Copy out each line containing "Prop" from the entries below.

Segment Start: THE DATA

(* ===== verification/Decoy.v ===== *)
(** * Decoy envelopes and slot distribution ([src/decoy.rs]) *)

From S2P Require Import Prelude Outcome Primitives Errors Envelope.

Section decoy.
Context `{OsRng} `{Aead} `{Zeroize}.

(** The random source and the two local secrets of [generate_decoy]. *)
Record decoy_frame := { df_rng : rng; df_key : bytes; df_payload : bytes }.

Definition df_draw {A} (m : M rng DecoyError A) : M decoy_frame DecoyError A :=
  zoom df_rng (λ r f, {| df_rng := r; df_key := df_key f; df_payload := df_payload f |}) m.

Definition df_set (key payload : bytes) : M decoy_frame DecoyError unit :=
  modify_state (λ f, {| df_rng := df_rng f; df_key := key; df_payload := payload |}).

Definition generate_decoy_body (aad : bytes) : M decoy_frame DecoyError bytes :=
  decoy_key ← df_draw (os_fill 32);
  _ ← df_set decoy_key [];
  decoy_payload ← df_draw (os_fill 128);
  _ ← df_set decoy_key decoy_payload;
  envelope ← df_draw (map_err (λ _, SealFailure) (seal decoy_key decoy_payload aad));
  _ ← df_set (zeroize_bytes decoy_key) (zeroize_bytes decoy_payload);
  mret envelope.

Definition generate_decoy (aad : bytes) : M rng DecoyError bytes := λ r,
  let '(res, f) := generate_decoy_body aad {| df_rng := r; df_key := []; df_payload := [] |} in
  (res, df_rng f).

(** The body of [for slot_idx in 0..n_paths], with [todo] iterations left. *)
Fixpoint slots_loop (real_envelope : bytes) (valid_slot : N) (aad : bytes)
    (todo : nat) (slot_idx : N) (slots : list bytes) : M rng DecoyError (list bytes) :=
  match todo with
  | O => mret slots
  | S todo =>
      if slot_idx =? valid_slot then
        slots_loop real_envelope valid_slot aad todo (slot_idx + 1) (slots ++ [real_envelope])
      else
        decoy ← generate_decoy aad;
        slots_loop real_envelope valid_slot aad todo (slot_idx + 1) (slots ++ [decoy])
  end.

(** [Vec::with_capacity(n)] panics when the allocation would exceed
    [isize::MAX] bytes. *)
Definition generate_multi_path_slots (real_envelope : bytes) (valid_slot n_paths : N)
    (aad : bytes) : M rng DecoyError (list bytes) :=
  if n_paths =? 0 then throw InvalidPathCount else
  if n_paths <=? valid_slot then throw InvalidSlotIndex else
  if ISIZE_MAX <? n_paths * ENVELOPE_TOTAL_LEN then unwrap None else
  slots_loop real_envelope valid_slot aad (N.to_nat n_paths) 0 [].
End decoy.

Section decoy_facts.
Context `{OsRngLaws} `{AeadLaws} `{ZeroizeLaws}.

(** Random state after one decoy: key, payload, nonce and padding are drawn. *)
Definition decoy_next (r : rng) : rng :=
  (seal_draw 128 (fill_bytes 128 (fill_bytes 32 r).2).2).2.

Lemma generate_decoy_body_run aad r b0 b1 :
  ∃ env,
    seal (fill_bytes 32 r).1 (fill_bytes 128 (fill_bytes 32 r).2).1 aad
      (fill_bytes 128 (fill_bytes 32 r).2).2 = (Ok env, decoy_next r)
    ∧ len env = ENVELOPE_TOTAL_LEN
    ∧ generate_decoy_body aad {| df_rng := r; df_key := b0; df_payload := b1 |}
      = (Ok env, {| df_rng := decoy_next r; df_key := zeros 32; df_payload := zeros 128 |}).
Proof.
  pose proof (len_fill_bytes 32 r) as Lk. unfold decoy_next.
  unfold generate_decoy_body, df_draw. rewrite bind_run, zoom_run, os_fill_run.
  cbn [df_rng fst snd]. destruct (fill_bytes 32 r) as [key r1]. cbn [fst snd] in *.
  rewrite bind_run. unfold df_set at 1. rewrite modify_run, bind_run, zoom_run, os_fill_run.
  pose proof (len_fill_bytes 128 r1) as Lp.
  cbn [df_rng fst snd]. destruct (fill_bytes 128 r1) as [payload r2]. cbn [fst snd] in *.
  destruct (open_seal key payload aad r2 Lk) as (env & S & L & _);
    [rewrite Lp; unfold MAX_PAYLOAD_SIZE; lia|]. rewrite Lp in S.
  exists env. split; [done|]. split; [done|].
  rewrite bind_run. unfold df_set at 1. rewrite modify_run, bind_run, zoom_run, map_err_run.
  cbn [df_rng]. rewrite S. cbn [fst snd o_map_err df_key df_payload].
  unfold df_set. rewrite !zeroize_bytes_spec, bind_run, modify_run, Lk, Lp. done.
Qed.

Lemma generate_decoy_run aad r :
  ∃ env, generate_decoy aad r = (Ok env, decoy_next r) ∧ len env = ENVELOPE_TOTAL_LEN.
Proof.
  destruct (generate_decoy_body_run aad r [] []) as (env & _ & L & B).
  exists env. unfold generate_decoy. by rewrite B.
Qed.

(** An envelope that [generate_decoy] can return under [aad]. *)
Definition is_decoy (aad env : bytes) : Prop := ∃ r r', generate_decoy aad r = (Ok env, r').

Lemma is_decoy_len aad env : is_decoy aad env → len env = ENVELOPE_TOTAL_LEN.
Proof.
  intros (r & r' & E). destruct (generate_decoy_run aad r) as (env' & E' & L).
  rewrite E' in E. by simplify_eq.
Qed.

(** The envelope at position [i] of the output. *)
Definition slot_ok (real_envelope : bytes) (valid_slot : N) (aad : bytes) (i : N) (env : bytes)
    : Prop :=
  if decide (i = valid_slot) then env = real_envelope else is_decoy aad env.

(** Number of decoys generated for the slots [i], ..., [i + todo - 1]. *)
Definition decoys_from (valid_slot : N) (todo : nat) (i : N) : nat :=
  if (i <=? valid_slot) && (valid_slot <? i + N.of_nat todo) then pred todo else todo.

Lemma slots_loop_run real v aad todo i slots r :
  ∃ l, slots_loop real v aad todo i slots r
         = (Ok (slots ++ l), Nat.iter (decoys_from v todo i) decoy_next r)
    ∧ length l = todo
    ∧ ∀ j env, l !! j = Some env → slot_ok real v aad (i + N.of_nat j) env.
Proof.
  revert i slots r. induction todo as [|todo IH]; intros i slots r.
  { exists []. rewrite app_nil_r. split; [|done]. unfold decoys_from.
    by destruct (_ && _). }
  assert (Hcons : ∀ env l, slot_ok real v aad i env →
    (∀ j e, l !! j = Some e → slot_ok real v aad (i + 1 + N.of_nat j) e) →
    ∀ j e, (env :: l) !! j = Some e → slot_ok real v aad (i + N.of_nat j) e).
  { intros env l He Hl [|j] e Hj; simplify_eq/=; [by rewrite N.add_0_r|].
    replace (i + N.of_nat (S j)) with (i + 1 + N.of_nat j) by lia. auto. }
  cbn [slots_loop]. destruct (N.eqb_spec i v) as [Hi|Hi].
  - destruct (IH (i + 1) (slots ++ [real]) r) as (l & E & Ll & Hl).
    exists (real :: l). rewrite E, <-app_assoc. split; [|split; [cbn; by rewrite Ll|]].
    + do 2 f_equal. unfold decoys_from.
      destruct (N.leb_spec i v), (N.ltb_spec v (i + N.of_nat (S todo))); try lia.
      by destruct (N.leb_spec (i + 1) v); [lia|].
    + apply Hcons; [|done]. unfold slot_ok. by rewrite decide_True.
  - destruct (generate_decoy_run aad r) as (env & G & _).
    rewrite bind_run, G.
    destruct (IH (i + 1) (slots ++ [env]) (decoy_next r)) as (l & E & Ll & Hl).
    exists (env :: l). rewrite E, <-app_assoc. split; [|split; [cbn; by rewrite Ll|]].
    + rewrite <-Nat.iter_succ_r. do 2 f_equal. unfold decoys_from.
      destruct (N.leb_spec (i + 1) v), (N.leb_spec i v), (N.ltb_spec v (i + 1 + N.of_nat todo)),
        (N.ltb_spec v (i + N.of_nat (S todo))); cbn; lia.
    + apply Hcons; [|done]. unfold slot_ok. rewrite decide_False by done. by do 2 eexists.
Qed.

Lemma generate_multi_path_slots_run real v n aad r :
  v < n → n * ENVELOPE_TOTAL_LEN <= ISIZE_MAX →
  ∃ l, generate_multi_path_slots real v n aad r
         = (Ok l, Nat.iter (N.to_nat (n - 1)) decoy_next r)
    ∧ len l = n ∧ ∀ i env, index i l = Some env → slot_ok real v aad i env.
Proof.
  intros Hv Hn. unfold generate_multi_path_slots.
  destruct (N.eqb_spec n 0); [lia|]. destruct (N.leb_spec n v); [lia|].
  destruct (N.ltb_spec ISIZE_MAX (n * ENVELOPE_TOTAL_LEN)); [lia|].
  destruct (slots_loop_run real v aad (N.to_nat n) 0 [] r) as (l & E & Ll & Hl).
  exists l. rewrite E. split; [|split; [unfold len; lia|]].
  - do 2 f_equal. unfold decoys_from.
    destruct (N.leb_spec 0 v), (N.ltb_spec v (0 + N.of_nat (N.to_nat n))); cbn; lia.
  - intros i env Hi. apply Hl in Hi. by rewrite N2Nat.id, N.add_0_l in Hi.
Qed.

(** C32. Slot distribution.  The two argument errors come first and draw nothing;
    a path count whose buffer cannot be allocated panics; otherwise the
    result has exactly [n_paths] envelopes, the real one at [valid_slot] and a
    freshly generated decoy of 1024 bytes everywhere else.  The random source
    ends after exactly [n_paths - 1] decoys, so neither the amount of work
    nor the state left behind depends on the position of the real envelope. *)
Theorem slots_distribution real v n aad r :
  (n = 0 → generate_multi_path_slots real v n aad r = (Err InvalidPathCount, r))
  ∧ (n ≠ 0 → n <= v → generate_multi_path_slots real v n aad r = (Err InvalidSlotIndex, r))
  ∧ (v < n → ISIZE_MAX < n * ENVELOPE_TOTAL_LEN →
       generate_multi_path_slots real v n aad r = (Panic, r))
  ∧ (v < n → n * ENVELOPE_TOTAL_LEN <= ISIZE_MAX →
       ∃ l, generate_multi_path_slots real v n aad r
              = (Ok l, Nat.iter (N.to_nat (n - 1)) decoy_next r)
         ∧ len l = n ∧ index v l = Some real
         ∧ ∀ i env, i ≠ v → index i l = Some env →
             is_decoy aad env ∧ len env = ENVELOPE_TOTAL_LEN).
Proof.
  split; [|split; [|split]].
  - by intros ->.
  - intros. unfold generate_multi_path_slots.
    destruct (N.eqb_spec n 0); [lia|]. by destruct (N.leb_spec n v); [|lia].
  - intros. unfold generate_multi_path_slots.
    destruct (N.eqb_spec n 0); [lia|]. destruct (N.leb_spec n v); [lia|].
    by destruct (N.ltb_spec ISIZE_MAX (n * ENVELOPE_TOTAL_LEN)); [|lia].
  - intros Hv Hn. destruct (generate_multi_path_slots_run real v n aad r Hv Hn) as (l & E & L & Hl).
    exists l. split; [done|]. split; [done|]. split.
    + destruct (index v l) as [env|] eqn:Hi.
      * apply Hl in Hi. unfold slot_ok in Hi. rewrite decide_True in Hi by done. by subst.
      * apply lookup_ge_None in Hi. unfold len in L. lia.
    + intros i env Hne Hi. apply Hl in Hi. unfold slot_ok in Hi. rewrite decide_False in Hi by done.
      split; [done|by eapply is_decoy_len].
Qed.

(** C33. A decoy is always produced: 1024 bytes that are [seal] of 128 random
    bytes under a freshly drawn key, and both secrets are zeroed when the
    function returns. *)
Theorem decoy_generated aad r b0 b1 :
  ∃ env f, generate_decoy_body aad {| df_rng := r; df_key := b0; df_payload := b1 |} = (Ok env, f)
    ∧ generate_decoy aad r = (Ok env, df_rng f)
    ∧ len env = ENVELOPE_TOTAL_LEN
    ∧ seal (fill_bytes 32 r).1 (fill_bytes 128 (fill_bytes 32 r).2).1 aad
        (fill_bytes 128 (fill_bytes 32 r).2).2 = (Ok env, df_rng f)
    ∧ df_key f = zeros 32 ∧ df_payload f = zeros 128.
Proof.
  destruct (generate_decoy_body_run aad r b0 b1) as (env & S & L & B).
  destruct (generate_decoy_body_run aad r [] []) as (env' & S' & _ & B').
  rewrite S in S'. simplify_eq. do 2 eexists. split; [done|].
  split; [unfold generate_decoy; by rewrite B'|]. done.
Qed.
End decoy_facts.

Segment End: THE DATA

YOUR RESPONSE -
Definition is_decoy (aad env : bytes) : Prop := ∃ r r', generate_decoy aad r = (Ok env, r').
    : Prop :=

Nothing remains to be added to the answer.